The effects of T3 medications (Armour, Thyrolar, Cytomel) may be felt in several hours, and some people are very sensitive to them--including "buzzing" off. People who have these reactions usually do better on T4 only medications.

What does your lab work say?

Certain people with borderline lab work or with several sets of antibodies may also have difficulty tolerating thyroid medications. Generally, in this case medication may not be appropriate because their thyroid has not failed and is still producing hormone on it's own, or competing antibodies cause a patient's status to swing between hypo and hyper.


----------



## Brucergoldberg (May 23, 2011)

I do not have cancer, my iron is fine.

When i take synthroid of any sort of dosage i get electrostatic hypotension which is extreme dizzyness, my heart rate goes through the roof, I cannot think, function or survive when this is going on. If you look through sweetgirl44 post in another thread, she describes the same thing when she decided to put 1/4 pill under her tongue.

My iron is fine, my ferritin is fine

my tsh is 13.78
t4 always 1.0
the t3 free is 2.8 ranges 2.3 to 3.0
the t3 total is 107 76-181

I tried naturethroid as well, it completely exhausted me and made my thyroid hurt. I like this theory:

*Generally, in this case medication may not be appropriate because their thyroid has not failed and is still producing hormone on it's own, or competing antibodies cause a patient's status to swing between hypo and hyper.

*

So i am considering removal. unless you have any other suggestions for me?


----------



## lainey (Aug 26, 2010)

What are the ranges on the T4? Yours is not horribly low, if the ranges were in the vicinity that is common for many labs--0.7-1.7 or 0.8-1.8 (or something similar) are often ranges for this.

Your free T3, surprisingly, is in range even with the TSH that high.

Anecdotally, I have encountered people in the forums who do have a TSH such as yours, who discovered it as a "surprise" on a blood test for something else. Often these people have few symptoms, and are unsuccessful at lowering their TSH with medication--the normal curve for TSH does extend quite a ways into the upper ranges, so it is not a mathematical impossibility to have a "high" TSH yet not need medication. There are a rare few.

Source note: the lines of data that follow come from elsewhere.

Definition strictIpv4 (value : string) : option Z :=
  let octets := split_on "." value in
  if negb (Z.of_nat (List.length octets) =? 4) then None
  else accumulate octets 0.

(** [[24, 16, 8, 0].map((shift) => (n >>> shift) & 255).join_with('.')]. *)
Definition dotted (n : Z) : string :=
  join_with "." (map (λ shift, string_of_Z (and32 (shru32 n shift) 255)) [24; 16; 8; 0]).

(** The candidate address at an offset. *)
Definition candidate (network offset : Z) : string := dotted (uint32 (network + offset)).

(** The allocation loop, [steps] iterations from [offset]. *)
Fixpoint scan (network : Z) (taken : gset string) (steps : nat) (offset : Z) : option string :=
  match steps with
  | O => None
  | S steps =>
      if bool_decide (candidate network offset ∉ taken) then Some (candidate network offset)
      else scan network taken steps (offset + 1)
  end.

Definition allocateIpv4 (pool : Ipv4Pool) (leased : gset string) : result error string :=
  let parts := split_on "/" pool.(cidr) in
  let networkAddress := default "" (parts !! 0%nat) in
  match parts !! 1%nat ≫= Number_integer with
  | None => Err (invalid "The configured IPv4 pool is invalid.")
  | Some prefixLength =>
      if negb (truthy networkAddress) || (prefixLength <? 1) || (30 <? prefixLength) then
        Err (invalid "The configured IPv4 pool is invalid.")
      else
        match strictIpv4 networkAddress, strictIpv4 pool.(gateway) with
        | Some network, Some _ =>
            let unsignedNetwork := uint32 network in
            let hostCount := 2 ^ (32 - prefixLength) in
            if negb (and32 unsignedNetwork (hostCount - 1) =? 0) then
              Err (invalid "The configured IPv4 pool must name a network address.")
            else
              let excluded : gset string := list_to_set (pool.(exclusions) ++ [pool.(gateway)]) in
              match scan unsignedNetwork (excluded ∪ leased) (Z.to_nat (hostCount - 2)) 1 with
              | Some address => Ok address
              | None =>
                  Err (DomainError QUOTA_EXCEEDED
                         "No IPv4 address is available in the selected network.")
              end
        | _, _ => Err (invalid "The configured network must use IPv4.")
        end
  end.

(** ** The dotted quad format *)

Definition octet_of (n shift : Z) : Z := n / 2 ^ shift mod 256.

Lemma dotted_octets (n : Z) :
  0 ≤ n < 2 ^ 32 →
  dotted n = join_with "." (map (λ shift, string_of_Z (octet_of n shift)) [24; 16; 8; 0]).
Proof.
  intros Hn. unfold dotted. f_equal. apply map_ext_in. intros sh Hsh. f_equal.
  assert (0 ≤ sh ≤ 24) by (simpl in Hsh; lia).
  unfold and32, shru32, octet_of. rewrite (uint32_small n), Z.shiftr_div_pow2 by lia.
  rewrite (int32_small 255) by lia. change 255 with (Z.ones 8).
  rewrite Z.land_ones by lia.
  assert (Hm : ∀ z, int32 z mod 2 ^ 8 = z mod 2 ^ 8).
  { intros z. unfold int32, uint32. case_match; zdiv. }
  rewrite Hm. apply int32_small. zdiv.
Qed.

Lemma octet_text (z : Z) :
  0 ≤ z < 256 →
  octetPattern (string_of_Z z) = true ∧ digits_value 10 (chars (string_of_Z z)) = z
  ∧ Forall (λ c, c ≠ "."%char) (chars (string_of_Z z)).
Proof.
  intros Hz. eapply (octet_forall (λ z, octetPattern (string_of_Z z)
    && (digits_value 10 (chars (string_of_Z z)) =? z)
    && forallb (λ c, negb (Ascii.eqb c ".")) (chars (string_of_Z z)))) in Hz.
  - apply andb_prop in Hz as [Hz Hf]. unbool. split_and!; [done..|].
    apply forallb_Forall in Hf. eapply Forall_impl; [exact Hf|]. simpl.
    intros c Hc ->. done.
  - by vm_compute.
Qed.

Lemma accumulate_step (z acc : Z) (rest : list string) :
  0 ≤ z < 256 →
  accumulate (string_of_Z z :: rest) acc = accumulate rest (or32 (shl32 acc 8) z).
Proof.
  intros Hz. destruct (octet_text z Hz) as (Hp & Hv & _). simpl. rewrite Hp, Hv. simpl.
  by replace (255 <? z) with false by (symmetry; apply Z.ltb_ge; lia).
Qed.
(* ===== verification/WorkflowStage.v ===== *)
(** * Stages and actions of the persisted saga

    [packages/application/src/workflow-stage.ts]: the stage and action unions,
    their progress percentages, and the narrowing of stored text. *)
From S2P Require Import Prelude JsText SshKey Domain.
From Stdlib Require Import ZArith Lia Bool String.
From stdpp Require Import base decidable countable list strings.
Open Scope string_scope.
Open Scope Z_scope.

(** A stage a workflow can be claimed at. *)
Inductive WorkflowStage : Set :=
| accepted
| submitting_create | polling_create | configuring | polling_configuration
| starting | polling_start | observing
| submitting_power | polling_power | observing_power
| submitting_resize | polling_resize | observing_resize
| submitting_snapshot | polling_snapshot | observing_snapshot
| submitting_retention | polling_retention | observing_retention
| verifying_purge | submitting_purge | polling_purge | observing_purge.

#[export] Instance WorkflowStage_eq_dec : EqDecision WorkflowStage.
Proof. solve_decision. Defined.

Definition WORKFLOW_STAGES : list (string * WorkflowStage) :=
  [ ("accepted", accepted); ("submitting_create", submitting_create);
    ("polling_create", polling_create); ("configuring", configuring);
    ("polling_configuration", polling_configuration); ("starting", starting);
    ("polling_start", polling_start); ("observing", observing);
    ("submitting_power", submitting_power); ("polling_power", polling_power);
    ("observing_power", observing_power); ("submitting_resize", submitting_resize);
    ("polling_resize", polling_resize); ("observing_resize", observing_resize);
    ("submitting_snapshot", submitting_snapshot); ("polling_snapshot", polling_snapshot);
    ("observing_snapshot", observing_snapshot); ("submitting_retention", submitting_retention);
    ("polling_retention", polling_retention); ("observing_retention", observing_retention);
    ("verifying_purge", verifying_purge); ("submitting_purge", submitting_purge);
    ("polling_purge", polling_purge); ("observing_purge", observing_purge) ].

Inductive TerminalStage : Set := completed | failed | manual_review.
#[export] Instance TerminalStage_eq_dec : EqDecision TerminalStage.
Proof. solve_decision. Defined.

(** Any value of the [workflow.workflows.stage] column. *)
Inductive PersistedStage : Set :=
| Active (s : WorkflowStage)
| Terminal (t : TerminalStage).
#[export] Instance PersistedStage_eq_dec : EqDecision PersistedStage.
Proof. solve_decision. Defined.

Definition STAGE_PROGRESS_PERCENT (s : PersistedStage) : Z :=
  match s with
  | Active accepted => 0
  | Active submitting_create => 10
  | Active polling_create => 25
  | Active configuring => 40
  | Active polling_configuration => 55
  | Active starting => 70
  | Active polling_start => 82
  | Active observing => 92
  | Active submitting_power => 20
  | Active polling_power => 55
  | Active observing_power => 85
  | Active submitting_resize => 20
  | Active polling_resize => 55
  | Active observing_resize => 85
  | Active submitting_snapshot => 20
  | Active polling_snapshot => 55
  | Active observing_snapshot => 85
  | Active submitting_retention => 20
  | Active polling_retention => 55
  | Active observing_retention => 85
  | Active verifying_purge => 15
  | Active submitting_purge => 40
  | Active polling_purge => 65
  | Active observing_purge => 88
  | Terminal completed => 100
  | Terminal failed => 100
  | Terminal manual_review => 100
  end.

(** The text of a stage. *)
Definition stage_text (s : WorkflowStage) : string :=
  default "" (fst <$> List.find (λ p, bool_decide (snd p = s)) WORKFLOW_STAGES).

Definition toWorkflowStage (value : string) : result error WorkflowStage :=
  match lookup_text value WORKFLOW_STAGES with
  | Some s => Ok s
  | None => Err (Fault ("Unsupported workflow stage: " ++ value))
  end.

Inductive WorkflowAction : Set :=
| create_instance | power_instance | resize_instance | create_snapshot
| rollback_snapshot | delete_snapshot | retain_instance | purge_instance
| reconcile_instance.
#[export] Instance WorkflowAction_eq_dec : EqDecision WorkflowAction.
Proof. solve_decision. Defined.

Definition WORKFLOW_ACTIONS : list (string * WorkflowAction) :=
  [ ("create_instance", create_instance); ("power_instance", power_instance);
    ("resize_instance", resize_instance); ("create_snapshot", create_snapshot);
    ("rollback_snapshot", rollback_snapshot); ("delete_snapshot", delete_snapshot);
    ("retain_instance", retain_instance); ("purge_instance", purge_instance);
    ("reconcile_instance", reconcile_instance) ].

#[export] Instance WorkflowAction_countable : Countable WorkflowAction.
Proof. refine (enum_countable (map snd WORKFLOW_ACTIONS) _). intros []; apply list_elem_of_In; simpl; tauto. Defined.

Definition action_text (a : WorkflowAction) : string :=
  default "" (fst <$> List.find (λ p, bool_decide (snd p = a)) WORKFLOW_ACTIONS).

Definition toWorkflowAction (value : string) : result error WorkflowAction :=
  match lookup_text value WORKFLOW_ACTIONS with
  | Some a => Ok a
  | None => Err (Fault ("Unsupported workflow action: " ++ value))
  end.

(** ** Lemmas *)

Lemma toWorkflowStage_text (s : WorkflowStage) : toWorkflowStage (stage_text s) = Ok s.
Proof. by destruct s. Qed.

Lemma toWorkflowAction_text (a : WorkflowAction) : toWorkflowAction (action_text a) = Ok a.
Proof. by destruct a. Qed.

Lemma lookup_text_Some {A : Type} (k : string) (l : list (string * A)) (a : A) :
  lookup_text k l = Some a → (k, a) ∈ l.
Proof.
  unfold lookup_text. intros ([k' a'] & Hf & ->)%fmap_Some. apply find_some in Hf as [Hin Hk].
  apply String.eqb_eq in Hk. simpl in Hk. subst. by apply list_elem_of_In.
Qed.

Lemma toWorkflowStage_inv (v : string) (s : WorkflowStage) : toWorkflowStage v = Ok s → v = stage_text s.
Proof.
  unfold toWorkflowStage. case_match eqn:E; [|done]. intros [= ->]. apply lookup_text_Some in E.
  apply list_elem_of_In in E. simpl in E. repeat destruct E as [[= <- <-]|E]; done.
Qed.

Lemma toWorkflowAction_inv (v : string) (a : WorkflowAction) :
  toWorkflowAction v = Ok a → v = action_text a.
Proof.
  unfold toWorkflowAction. case_match eqn:E; [|done]. intros [= ->]. apply lookup_text_Some in E.
  apply list_elem_of_In in E. simpl in E. repeat destruct E as [[= <- <-]|E]; done.
Qed.
(* ===== verification/PlanGate.v ===== *)
(** * The plan gate

    [terraform/plan-gate.ts]: whether a Terraform plan may be applied.  A plan
    is the parsed [terraform show -json] document at the type the gate reads it
    at.  Action names are texts; a tally is the list of its entries in the order
    JavaScript keeps them, for names that are neither array indices nor members
    of [Object.prototype]. *)
From S2P Require Import Prelude JsText Json SshKey Domain WorkflowStage Events.
From Stdlib Require Import ZArith Lia Bool Ascii String.
From stdpp Require Import base decidable list strings.
Open Scope string_scope.
Open Scope Z_scope.
Open Scope prog_scope.

(** ** Plans *)

Inductive PathSegment : Set := PathName (s : string) | PathIndex (n : Z).
Record PlanChange : Set := {
  pg_actions : option (list string);
  pg_replace_paths : option (list (list PathSegment));
}.
Record PlanResourceChange : Set := {
  pg_address : option string;
  pg_action_reason : option string;
  pg_change : option PlanChange;
}.
Record TerraformPlan : Set := {
  pg_errored : option bool;
  pg_resource_changes : option (list PlanResourceChange);
}.

Inductive GateDecision : Set := gate_allowed | refused_destructive.
#[export] Instance GateDecision_eq_dec : EqDecision GateDecision.
Proof. solve_decision. Defined.
Record GateObjection : Set := {
  go_address : string;
  go_actions : list string;
  go_actionReason : option string;
  go_replacePaths : option (list string);
}.
Record GateResult : Set := {
  gate_decision : GateDecision;
  gate_rule : option string;
  gate_actionCounts : list (string * Z);
  gate_objections : list GateObjection;
  gate_summary : string;
}.

Definition PERMITTED_ACTIONS : list string := ["no-op"; "create"; "read"; "update"].
Definition DESTRUCTIVE_ACTION : string := "delete".
Definition COUNTED_ACTIONS : list string := ["no-op"; "create"; "read"; "update"; "delete"; "replace"].

(** ** The tally *)

(** [counts[key] = (counts[key] ?? 0) + 1]. *)
Fixpoint bump (key : string) (counts : list (string * Z)) : list (string * Z) :=
  match counts with
  | [] => [(key, 1)]
  | (k, n) :: counts => if String.eqb k key then (k, n + 1) :: counts else (k, n) :: bump key counts
  end.
Definition includes (l : list string) (s : string) : bool := existsb (String.eqb s) l.
Definition actions_of (change : PlanResourceChange) : list string := default [] (change.(pg_change) ≫= pg_actions).
Definition count_change (counts : list (string * Z)) (change : PlanResourceChange) : list (string * Z) :=
  let actions := actions_of change in
  let counts := if includes actions "delete" && includes actions "create" then bump "replace" counts else counts in
  List.fold_left (λ counts action, bump action counts) actions counts.
Definition countActions (changes : list PlanResourceChange) : list (string * Z) :=
  List.fold_left count_change changes (map (λ action, (action, 0)) COUNTED_ACTIONS).

(** ** The verdict *)

Definition segment_text (s : PathSegment) : string := match s with PathName s => s | PathIndex n => string_of_Z n end.
Definition renderPath (path : list PathSegment) : string := String.concat "." (map segment_text path).

Definition address_of (change : PlanResourceChange) : string := default "unknown" change.(pg_address).
Definition unrecognised (change : PlanResourceChange) : list string :=
  List.filter (λ action, negb (includes PERMITTED_ACTIONS action) && negb (String.eqb action DESTRUCTIVE_ACTION))
    (actions_of change).
(** The rule a change refuses under and the objection to it, if any. *)
Definition judge (allowDestroyOf : option string) (change : PlanResourceChange) : option (string * GateObjection) :=
  let actions := actions_of change in
  let address := address_of change in
  match unrecognised change with
  | _ :: _ =>
      Some ("unrecognised_action", {| go_address := address; go_actions := actions; go_actionReason := None;
                                      go_replacePaths := None |})
  | [] =>
      if negb (includes actions DESTRUCTIVE_ACTION) then None
      else if bool_decide (allowDestroyOf = Some address) then None
      else Some (default "delete_not_permitted" change.(pg_action_reason),
                 {| go_address := address; go_actions := actions; go_actionReason := present change.(pg_action_reason);
                    go_replacePaths := map renderPath <$> (change.(pg_change) ≫= pg_replace_paths) |})
  end.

Have the thyroid antibodies been run? Do you have nodules?

Competing antibodies, or blood work that moves quickly from hyper to hypo would be good cause for removal. Multiple large nodules, or suspicious nodules also would give a good case for removal.

However, if you can't take thyroid meds now because of some other physiological reason, what if you can't take them after a thyroidectomy?

Has anyone looked at your pituitary gland to see if it is functioning properly?


----------



## Brucergoldberg (May 23, 2011)

I do have the TPO antibodies. Mine are in the 600 range. My t3 is low but in range. the tsh is out of hand. Usually my ears ring all the time, i make it until about 3 pm and then i crash hard. My pituatary in my brain is OK. I have been around the block a few times. Here are my tests (hope you are sitting down for this)

MRI with without contrast brain x 2 
MRI with without contrast spinal cord 
MRI kidneys, liver
Kidney sonogram
spinal tap/ Blood patch 
2 sonograms thyroid no nodules 
stomache scan 
stomache MRI 
Colonoscopy 
MRI pituary gland 
heart work up, stress test, Sonogram of heart
4 neurology work ups - head of neuro mayo clinic
full parkinsons work up/ ms work up - head of department ut southwestern medical 
full lymes work up (twice) 
sonogram of arteries in neck 
vestibular work up 
cancer work up including bone marrow biopsy
Full body cancer scan (peda scan) 
MRI ears drums 
Opthomology work up 
ENT work up twice/ one by head of department ut southwestern medical 
Pituary consultation head of pituary clinic, Harvard university Phone consult MRI reading
6 different endos in Dallas/ 1 in mayo flordia 
3 neurologists 
Infectious disease consultation 
Celiac test 
Full allergy work up for food 
Rhizotomoy cold water kill back nerves t6-t10
Rhizotomy cold water kill neck nerves 6-9
Hidascan x 2
and the most recent one: MRI of brain with / without to look for hashimotos encepholopothy
thyroid uptake scan


----------



## lainey (Aug 26, 2010)

That is quite a list. Either you have good insurance or deep pockets.

What about TSI?

By competing antibodies, you would be thyrotoxic if you had both the TPO and TSI.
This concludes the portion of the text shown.